Problem to work on ▸ Two lines in the data below mark the range: the one with "256 ^ (Z.of_nat" and the one with "magnitude W32 (BigInt_of_u64 W32 4095)". Return both, along with every line between them, exactly.

Data for processing below:

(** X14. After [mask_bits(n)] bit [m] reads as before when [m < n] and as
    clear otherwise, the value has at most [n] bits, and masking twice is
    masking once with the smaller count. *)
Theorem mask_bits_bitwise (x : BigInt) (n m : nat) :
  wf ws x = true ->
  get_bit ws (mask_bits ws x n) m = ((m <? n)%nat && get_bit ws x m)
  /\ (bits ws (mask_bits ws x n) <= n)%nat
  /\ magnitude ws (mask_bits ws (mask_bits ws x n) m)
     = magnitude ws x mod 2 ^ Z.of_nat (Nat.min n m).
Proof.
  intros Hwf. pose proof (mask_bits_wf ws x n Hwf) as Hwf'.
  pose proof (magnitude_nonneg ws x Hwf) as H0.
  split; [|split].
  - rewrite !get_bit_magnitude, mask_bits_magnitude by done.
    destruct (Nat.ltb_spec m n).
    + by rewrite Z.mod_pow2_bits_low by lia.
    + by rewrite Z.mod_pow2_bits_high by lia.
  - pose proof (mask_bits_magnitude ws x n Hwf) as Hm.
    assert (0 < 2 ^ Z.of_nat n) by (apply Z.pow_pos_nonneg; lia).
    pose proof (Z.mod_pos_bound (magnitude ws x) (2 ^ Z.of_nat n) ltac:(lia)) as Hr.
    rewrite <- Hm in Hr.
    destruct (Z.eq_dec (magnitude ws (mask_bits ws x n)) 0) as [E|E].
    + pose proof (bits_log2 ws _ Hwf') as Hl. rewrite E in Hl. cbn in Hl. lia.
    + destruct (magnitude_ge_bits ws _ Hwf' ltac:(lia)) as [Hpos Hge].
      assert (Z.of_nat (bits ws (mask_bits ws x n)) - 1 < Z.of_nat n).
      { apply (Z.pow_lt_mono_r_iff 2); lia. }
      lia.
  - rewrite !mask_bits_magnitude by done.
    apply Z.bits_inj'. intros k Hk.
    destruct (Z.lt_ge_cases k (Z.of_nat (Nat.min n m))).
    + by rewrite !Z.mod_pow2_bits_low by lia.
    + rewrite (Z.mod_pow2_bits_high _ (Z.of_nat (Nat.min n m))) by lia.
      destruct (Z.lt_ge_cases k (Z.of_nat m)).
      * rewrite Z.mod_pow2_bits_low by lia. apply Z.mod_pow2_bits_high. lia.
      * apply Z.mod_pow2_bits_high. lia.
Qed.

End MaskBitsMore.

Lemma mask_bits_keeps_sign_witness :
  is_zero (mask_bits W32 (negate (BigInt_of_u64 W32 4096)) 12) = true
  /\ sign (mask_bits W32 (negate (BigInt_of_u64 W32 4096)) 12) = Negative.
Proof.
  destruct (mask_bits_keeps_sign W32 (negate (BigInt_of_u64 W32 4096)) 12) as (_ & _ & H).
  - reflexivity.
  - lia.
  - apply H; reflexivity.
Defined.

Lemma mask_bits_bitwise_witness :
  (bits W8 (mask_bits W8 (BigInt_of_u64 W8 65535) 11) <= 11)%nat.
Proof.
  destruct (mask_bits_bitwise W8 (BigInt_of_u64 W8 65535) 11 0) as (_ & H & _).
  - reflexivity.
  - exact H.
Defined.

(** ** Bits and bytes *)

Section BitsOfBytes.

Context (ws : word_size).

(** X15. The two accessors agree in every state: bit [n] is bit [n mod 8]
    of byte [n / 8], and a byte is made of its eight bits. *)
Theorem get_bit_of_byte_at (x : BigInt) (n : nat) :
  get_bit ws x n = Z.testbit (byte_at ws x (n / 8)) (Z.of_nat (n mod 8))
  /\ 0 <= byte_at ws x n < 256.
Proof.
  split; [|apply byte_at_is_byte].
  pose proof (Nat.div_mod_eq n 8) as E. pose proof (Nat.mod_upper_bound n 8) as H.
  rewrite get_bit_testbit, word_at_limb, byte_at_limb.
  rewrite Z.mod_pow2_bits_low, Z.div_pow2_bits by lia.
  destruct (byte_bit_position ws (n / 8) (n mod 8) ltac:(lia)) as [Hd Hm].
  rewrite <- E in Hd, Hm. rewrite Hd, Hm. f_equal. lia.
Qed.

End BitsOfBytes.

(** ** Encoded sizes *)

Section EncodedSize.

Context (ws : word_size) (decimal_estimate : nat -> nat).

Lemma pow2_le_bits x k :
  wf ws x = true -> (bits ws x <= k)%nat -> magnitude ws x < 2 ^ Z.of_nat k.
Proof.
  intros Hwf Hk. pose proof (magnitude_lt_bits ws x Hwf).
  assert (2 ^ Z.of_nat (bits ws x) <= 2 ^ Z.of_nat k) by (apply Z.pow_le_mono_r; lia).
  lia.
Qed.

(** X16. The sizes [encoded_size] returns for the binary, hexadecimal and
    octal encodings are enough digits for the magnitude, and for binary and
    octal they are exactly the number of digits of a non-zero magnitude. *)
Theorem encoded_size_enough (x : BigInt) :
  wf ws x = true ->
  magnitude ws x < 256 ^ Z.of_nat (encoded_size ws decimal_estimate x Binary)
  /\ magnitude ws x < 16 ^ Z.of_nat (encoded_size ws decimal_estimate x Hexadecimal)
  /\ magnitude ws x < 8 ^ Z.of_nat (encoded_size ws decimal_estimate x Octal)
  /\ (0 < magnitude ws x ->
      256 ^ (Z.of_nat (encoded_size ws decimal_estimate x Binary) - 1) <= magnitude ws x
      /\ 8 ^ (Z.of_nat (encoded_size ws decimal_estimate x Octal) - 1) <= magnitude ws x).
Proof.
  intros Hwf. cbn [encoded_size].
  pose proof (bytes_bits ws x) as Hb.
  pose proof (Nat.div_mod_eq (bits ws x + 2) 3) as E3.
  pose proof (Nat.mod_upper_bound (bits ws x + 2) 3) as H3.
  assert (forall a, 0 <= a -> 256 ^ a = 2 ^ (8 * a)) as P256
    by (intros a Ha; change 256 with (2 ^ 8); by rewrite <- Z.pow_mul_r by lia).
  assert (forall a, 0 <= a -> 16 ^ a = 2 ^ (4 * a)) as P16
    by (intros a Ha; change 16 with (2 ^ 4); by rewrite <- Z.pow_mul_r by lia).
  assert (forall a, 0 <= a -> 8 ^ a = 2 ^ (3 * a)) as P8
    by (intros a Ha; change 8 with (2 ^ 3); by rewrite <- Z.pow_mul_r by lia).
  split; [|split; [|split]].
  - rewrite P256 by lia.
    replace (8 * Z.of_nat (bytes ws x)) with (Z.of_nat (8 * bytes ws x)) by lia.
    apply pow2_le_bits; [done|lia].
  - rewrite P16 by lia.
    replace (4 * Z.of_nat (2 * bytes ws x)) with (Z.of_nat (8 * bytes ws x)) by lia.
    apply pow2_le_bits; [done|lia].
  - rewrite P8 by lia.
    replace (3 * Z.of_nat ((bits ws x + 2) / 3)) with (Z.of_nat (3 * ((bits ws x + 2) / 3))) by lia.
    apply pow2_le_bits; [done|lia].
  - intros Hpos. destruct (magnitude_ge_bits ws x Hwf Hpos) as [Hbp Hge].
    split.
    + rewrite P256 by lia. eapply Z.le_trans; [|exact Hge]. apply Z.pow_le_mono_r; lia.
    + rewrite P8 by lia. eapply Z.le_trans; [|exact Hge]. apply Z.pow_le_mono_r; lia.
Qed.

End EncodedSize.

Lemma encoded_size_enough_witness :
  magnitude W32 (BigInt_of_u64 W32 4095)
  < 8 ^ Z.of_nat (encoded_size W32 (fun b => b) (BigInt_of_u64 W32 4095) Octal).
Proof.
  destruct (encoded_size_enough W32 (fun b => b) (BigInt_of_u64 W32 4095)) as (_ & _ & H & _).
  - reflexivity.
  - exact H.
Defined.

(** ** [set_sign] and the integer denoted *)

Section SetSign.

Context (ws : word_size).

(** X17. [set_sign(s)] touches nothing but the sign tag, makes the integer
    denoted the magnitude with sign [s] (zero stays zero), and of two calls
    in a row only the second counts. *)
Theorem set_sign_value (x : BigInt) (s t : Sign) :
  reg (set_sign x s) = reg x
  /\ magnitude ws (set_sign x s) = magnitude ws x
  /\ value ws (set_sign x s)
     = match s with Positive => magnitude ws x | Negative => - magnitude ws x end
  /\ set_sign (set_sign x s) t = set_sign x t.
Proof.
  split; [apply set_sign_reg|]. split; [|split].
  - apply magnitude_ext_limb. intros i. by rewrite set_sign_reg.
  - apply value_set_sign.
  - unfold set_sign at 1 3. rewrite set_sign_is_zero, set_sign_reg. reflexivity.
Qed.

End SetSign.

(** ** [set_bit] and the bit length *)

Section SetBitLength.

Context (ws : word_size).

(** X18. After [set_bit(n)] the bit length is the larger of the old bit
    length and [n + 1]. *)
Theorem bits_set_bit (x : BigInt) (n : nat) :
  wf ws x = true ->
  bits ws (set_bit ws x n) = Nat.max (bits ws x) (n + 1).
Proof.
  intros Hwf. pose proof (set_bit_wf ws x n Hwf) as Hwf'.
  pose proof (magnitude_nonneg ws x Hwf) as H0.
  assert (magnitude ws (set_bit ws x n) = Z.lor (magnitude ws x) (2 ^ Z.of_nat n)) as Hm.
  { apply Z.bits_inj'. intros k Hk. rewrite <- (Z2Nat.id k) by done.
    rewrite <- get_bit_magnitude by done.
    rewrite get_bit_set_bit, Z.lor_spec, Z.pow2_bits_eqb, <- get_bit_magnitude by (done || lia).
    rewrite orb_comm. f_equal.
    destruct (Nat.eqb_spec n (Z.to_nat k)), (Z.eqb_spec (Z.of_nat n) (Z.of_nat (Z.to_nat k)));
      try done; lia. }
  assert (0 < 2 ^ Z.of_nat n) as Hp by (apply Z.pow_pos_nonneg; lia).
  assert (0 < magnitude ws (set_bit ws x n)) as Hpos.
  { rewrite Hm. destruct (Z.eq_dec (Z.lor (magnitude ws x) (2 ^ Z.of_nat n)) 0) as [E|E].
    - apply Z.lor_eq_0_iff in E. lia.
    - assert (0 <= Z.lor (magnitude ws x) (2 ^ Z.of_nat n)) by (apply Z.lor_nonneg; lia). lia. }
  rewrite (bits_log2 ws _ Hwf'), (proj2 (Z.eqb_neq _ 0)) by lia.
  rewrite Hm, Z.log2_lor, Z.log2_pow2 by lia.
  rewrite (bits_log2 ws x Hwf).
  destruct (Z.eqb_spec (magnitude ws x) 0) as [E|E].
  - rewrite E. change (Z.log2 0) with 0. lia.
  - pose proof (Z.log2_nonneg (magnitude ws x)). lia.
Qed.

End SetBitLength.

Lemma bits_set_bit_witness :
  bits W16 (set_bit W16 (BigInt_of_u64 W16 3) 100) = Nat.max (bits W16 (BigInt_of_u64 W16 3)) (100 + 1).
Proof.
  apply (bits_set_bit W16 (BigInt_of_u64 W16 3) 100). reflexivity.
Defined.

End of Data for processing.

Completed exercise ▸
      256 ^ (Z.of_nat (encoded_size ws decimal_estimate x Binary) - 1) <= magnitude ws x
      /\ 8 ^ (Z.of_nat (encoded_size ws decimal_estimate x Octal) - 1) <= magnitude ws x).
Proof.
  intros Hwf. cbn [encoded_size].
  pose proof (bytes_bits ws x) as Hb.
  pose proof (Nat.div_mod_eq (bits ws x + 2) 3) as E3.
  pose proof (Nat.mod_upper_bound (bits ws x + 2) 3) as H3.
  assert (forall a, 0 <= a -> 256 ^ a = 2 ^ (8 * a)) as P256
    by (intros a Ha; change 256 with (2 ^ 8); by rewrite <- Z.pow_mul_r by lia).
  assert (forall a, 0 <= a -> 16 ^ a = 2 ^ (4 * a)) as P16
    by (intros a Ha; change 16 with (2 ^ 4); by rewrite <- Z.pow_mul_r by lia).
  assert (forall a, 0 <= a -> 8 ^ a = 2 ^ (3 * a)) as P8
    by (intros a Ha; change 8 with (2 ^ 3); by rewrite <- Z.pow_mul_r by lia).
  split; [|split; [|split]].
  - rewrite P256 by lia.
    replace (8 * Z.of_nat (bytes ws x)) with (Z.of_nat (8 * bytes ws x)) by lia.
    apply pow2_le_bits; [done|lia].
  - rewrite P16 by lia.
    replace (4 * Z.of_nat (2 * bytes ws x)) with (Z.of_nat (8 * bytes ws x)) by lia.
    apply pow2_le_bits; [done|lia].
  - rewrite P8 by lia.
    replace (3 * Z.of_nat ((bits ws x + 2) / 3)) with (Z.of_nat (3 * ((bits ws x + 2) / 3))) by lia.
    apply pow2_le_bits; [done|lia].
  - intros Hpos. destruct (magnitude_ge_bits ws x Hwf Hpos) as [Hbp Hge].
    split.
    + rewrite P256 by lia. eapply Z.le_trans; [|exact Hge]. apply Z.pow_le_mono_r; lia.
    + rewrite P8 by lia. eapply Z.le_trans; [|exact Hge]. apply Z.pow_le_mono_r; lia.
Qed.

End EncodedSize.

Lemma encoded_size_enough_witness :
  magnitude W32 (BigInt_of_u64 W32 4095)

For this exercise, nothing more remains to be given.